(Stored data)
(** * Account form actions: profile update, password change, withdrawal

    A shallow embedding of the three server actions [updateProfile],
    [updatePassword] and [withdrawUser] and of the two zod schemas they
    validate with, followed by the properties of the specification.

    Conventions.
    - An [async] function is a computation of the monad [Async]: it reads and
      changes a [Runtime] (the datastore, the session, the call log) and
      completes normally or by throwing. [await]s are sequential binds.
    - Every call to a collaborator (datastore, session, hashing, cache
      invalidation, console) is appended to the [log] of the runtime, so that
      "is never invoked" and "only after" are statements about that log.
    - zod is embedded with the parsing rules of zod 3, the version whose API
      the schemas are written in ([required_error], [ZodIssueCode.custom],
      [error.flatten()]): a failed string check makes the value dirty and
      parsing goes on, a value of the wrong type aborts, and a refinement of
      an object runs unless the object was aborted.
    - A JavaScript string is a [string]; its [length] is [String.length].
      [String.prototype.trim] and [String.prototype.toLowerCase] are not
      defined here but imported, with what they do to ASCII strings. *)

From Stdlib Require Import String Ascii List ZArith Bool Arith Lia.
Import ListNotations.
Open Scope string_scope.
Open Scope nat_scope.
Open Scope list_scope.

Set Implicit Arguments.

(* ================================================================== *)
(** * JavaScript values and built-ins *)
(* ================================================================== *)

Module JS.

(** The values a form field takes once read: [formData.get] yields a string,
    a [File] (an object) or [null]; [?.toString()] may yield [undefined]. *)
Inductive value :=
| undefined
| null
| str (s : string)
| object.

Your task:
Restating all of the data exactly is the whole task.

Finished task:
(** * Account form actions: profile update, password change, withdrawal

    A shallow embedding of the three server actions [updateProfile],
    [updatePassword] and [withdrawUser] and of the two zod schemas they
    validate with, followed by the properties of the specification.

    Conventions.
    - An [async] function is a computation of the monad [Async]: it reads and
      changes a [Runtime] (the datastore, the session, the call log) and
      completes normally or by throwing. [await]s are sequential binds.
    - Every call to a collaborator (datastore, session, hashing, cache
      invalidation, console) is appended to the [log] of the runtime, so that
      "is never invoked" and "only after" are statements about that log.
    - zod is embedded with the parsing rules of zod 3, the version whose API
      the schemas are written in ([required_error], [ZodIssueCode.custom],
      [error.flatten()]): a failed string check makes the value dirty and
      parsing goes on, a value of the wrong type aborts, and a refinement of
      an object runs unless the object was aborted.
    - A JavaScript string is a [string]; its [length] is [String.length].
      [String.prototype.trim] and [String.prototype.toLowerCase] are not
      defined here but imported, with what they do to ASCII strings. *)

From Stdlib Require Import String Ascii List ZArith Bool Arith Lia.
Import ListNotations.
Open Scope string_scope.
Open Scope nat_scope.
Open Scope list_scope.

Set Implicit Arguments.

(* ================================================================== *)
(** * JavaScript values and built-ins *)
(* ================================================================== *)

Module JS.

(** The values a form field takes once read: [formData.get] yields a string,
    a [File] (an object) or [null]; [?.toString()] may yield [undefined]. *)
Inductive value :=
| undefined
| null
| str (s : string)
| object.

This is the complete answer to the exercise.